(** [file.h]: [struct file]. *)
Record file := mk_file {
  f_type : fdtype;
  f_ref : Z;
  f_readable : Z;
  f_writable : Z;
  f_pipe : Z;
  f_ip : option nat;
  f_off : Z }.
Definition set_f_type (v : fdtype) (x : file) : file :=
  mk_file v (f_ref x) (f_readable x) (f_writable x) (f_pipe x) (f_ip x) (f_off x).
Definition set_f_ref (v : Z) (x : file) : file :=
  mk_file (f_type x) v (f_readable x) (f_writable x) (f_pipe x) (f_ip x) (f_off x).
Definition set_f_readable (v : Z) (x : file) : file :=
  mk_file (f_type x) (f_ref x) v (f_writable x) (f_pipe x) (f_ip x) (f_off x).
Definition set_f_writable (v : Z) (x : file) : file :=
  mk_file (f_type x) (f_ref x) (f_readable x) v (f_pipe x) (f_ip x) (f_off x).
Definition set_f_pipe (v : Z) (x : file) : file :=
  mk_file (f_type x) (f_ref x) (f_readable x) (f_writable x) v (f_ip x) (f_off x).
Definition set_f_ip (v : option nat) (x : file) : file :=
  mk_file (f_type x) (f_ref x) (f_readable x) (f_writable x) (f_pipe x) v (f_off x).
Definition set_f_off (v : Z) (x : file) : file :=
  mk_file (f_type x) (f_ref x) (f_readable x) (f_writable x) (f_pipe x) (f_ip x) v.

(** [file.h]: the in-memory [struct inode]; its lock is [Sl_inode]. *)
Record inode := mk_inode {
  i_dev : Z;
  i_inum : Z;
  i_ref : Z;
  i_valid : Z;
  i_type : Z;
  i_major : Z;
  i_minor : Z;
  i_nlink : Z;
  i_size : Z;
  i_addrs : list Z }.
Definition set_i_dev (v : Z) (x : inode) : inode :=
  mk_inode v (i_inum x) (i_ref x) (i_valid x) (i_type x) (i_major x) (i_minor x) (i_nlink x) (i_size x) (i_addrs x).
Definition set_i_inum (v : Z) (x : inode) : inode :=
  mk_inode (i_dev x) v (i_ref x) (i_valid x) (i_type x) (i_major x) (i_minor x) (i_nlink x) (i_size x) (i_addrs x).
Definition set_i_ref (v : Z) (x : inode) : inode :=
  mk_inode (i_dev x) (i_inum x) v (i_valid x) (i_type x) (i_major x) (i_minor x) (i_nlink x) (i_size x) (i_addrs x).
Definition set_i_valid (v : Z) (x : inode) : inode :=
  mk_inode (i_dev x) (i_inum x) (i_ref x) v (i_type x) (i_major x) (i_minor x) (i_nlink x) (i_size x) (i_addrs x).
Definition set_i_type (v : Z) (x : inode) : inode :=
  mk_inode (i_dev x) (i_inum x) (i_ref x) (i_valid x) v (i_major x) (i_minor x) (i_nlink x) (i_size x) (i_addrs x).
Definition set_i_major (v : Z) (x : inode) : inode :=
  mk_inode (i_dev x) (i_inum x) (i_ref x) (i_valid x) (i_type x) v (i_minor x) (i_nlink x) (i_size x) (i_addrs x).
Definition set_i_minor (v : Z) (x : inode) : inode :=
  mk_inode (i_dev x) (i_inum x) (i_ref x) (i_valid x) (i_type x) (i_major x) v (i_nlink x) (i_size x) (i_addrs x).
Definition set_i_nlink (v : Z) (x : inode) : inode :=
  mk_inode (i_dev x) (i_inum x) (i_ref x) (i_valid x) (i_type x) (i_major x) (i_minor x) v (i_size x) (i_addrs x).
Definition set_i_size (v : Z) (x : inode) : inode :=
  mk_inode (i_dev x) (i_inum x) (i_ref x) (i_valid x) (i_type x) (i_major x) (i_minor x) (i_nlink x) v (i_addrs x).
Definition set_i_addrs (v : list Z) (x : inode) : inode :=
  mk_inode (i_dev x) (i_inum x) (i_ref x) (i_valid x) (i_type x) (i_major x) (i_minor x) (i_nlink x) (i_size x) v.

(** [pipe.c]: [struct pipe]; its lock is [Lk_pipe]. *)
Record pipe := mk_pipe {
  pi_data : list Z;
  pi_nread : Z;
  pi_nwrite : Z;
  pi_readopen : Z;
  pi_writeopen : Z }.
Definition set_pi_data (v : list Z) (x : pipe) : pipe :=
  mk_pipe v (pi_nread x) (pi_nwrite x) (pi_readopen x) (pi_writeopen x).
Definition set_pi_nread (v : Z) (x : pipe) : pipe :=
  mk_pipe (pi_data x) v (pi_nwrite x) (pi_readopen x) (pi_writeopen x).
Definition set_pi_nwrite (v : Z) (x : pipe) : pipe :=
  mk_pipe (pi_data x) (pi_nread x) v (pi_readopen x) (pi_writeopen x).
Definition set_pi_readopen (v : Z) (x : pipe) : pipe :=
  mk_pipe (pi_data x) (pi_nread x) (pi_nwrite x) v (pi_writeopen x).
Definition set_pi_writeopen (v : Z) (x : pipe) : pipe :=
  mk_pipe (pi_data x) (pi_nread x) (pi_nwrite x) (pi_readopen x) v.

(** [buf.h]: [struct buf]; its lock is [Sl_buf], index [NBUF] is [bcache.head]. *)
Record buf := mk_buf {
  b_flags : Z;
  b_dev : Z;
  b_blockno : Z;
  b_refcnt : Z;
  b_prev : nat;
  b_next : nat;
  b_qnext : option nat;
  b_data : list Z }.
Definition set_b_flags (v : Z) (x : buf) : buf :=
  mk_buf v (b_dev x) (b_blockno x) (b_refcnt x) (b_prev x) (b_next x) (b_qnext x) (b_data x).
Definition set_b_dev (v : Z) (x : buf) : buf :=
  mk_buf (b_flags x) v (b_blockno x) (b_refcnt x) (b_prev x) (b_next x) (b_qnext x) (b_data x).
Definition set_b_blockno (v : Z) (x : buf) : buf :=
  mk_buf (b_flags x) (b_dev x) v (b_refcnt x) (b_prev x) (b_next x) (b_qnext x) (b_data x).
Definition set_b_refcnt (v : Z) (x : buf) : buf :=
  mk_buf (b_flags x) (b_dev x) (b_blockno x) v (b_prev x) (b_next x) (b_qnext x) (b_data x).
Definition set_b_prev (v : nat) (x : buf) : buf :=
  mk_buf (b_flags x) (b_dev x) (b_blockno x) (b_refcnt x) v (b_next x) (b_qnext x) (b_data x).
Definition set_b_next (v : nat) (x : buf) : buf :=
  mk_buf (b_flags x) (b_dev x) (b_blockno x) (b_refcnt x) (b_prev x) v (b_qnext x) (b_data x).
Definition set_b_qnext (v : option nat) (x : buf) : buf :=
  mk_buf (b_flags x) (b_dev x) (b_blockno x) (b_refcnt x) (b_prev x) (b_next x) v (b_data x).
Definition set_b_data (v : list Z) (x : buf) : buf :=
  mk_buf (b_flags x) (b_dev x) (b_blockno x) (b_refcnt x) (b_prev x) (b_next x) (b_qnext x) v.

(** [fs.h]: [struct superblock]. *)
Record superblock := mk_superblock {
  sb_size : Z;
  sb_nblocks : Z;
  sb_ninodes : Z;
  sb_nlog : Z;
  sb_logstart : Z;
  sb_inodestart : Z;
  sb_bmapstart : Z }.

════════

YOUR OBJECTIVE:
Beginning with the line containing "mk_file (f_type x) (f_ref x) v" and ending with the line containing "mk_file (f_type x) (f_ref x) (f_readable x) (f_writable x) v", extract those lines exactly from the listing above, and only those.

REPLY:
  mk_file (f_type x) (f_ref x) v (f_writable x) (f_pipe x) (f_ip x) (f_off x).
Definition set_f_writable (v : Z) (x : file) : file :=
  mk_file (f_type x) (f_ref x) (f_readable x) v (f_pipe x) (f_ip x) (f_off x).
Definition set_f_pipe (v : Z) (x : file) : file :=
  mk_file (f_type x) (f_ref x) (f_readable x) (f_writable x) v (f_ip x) (f_off x).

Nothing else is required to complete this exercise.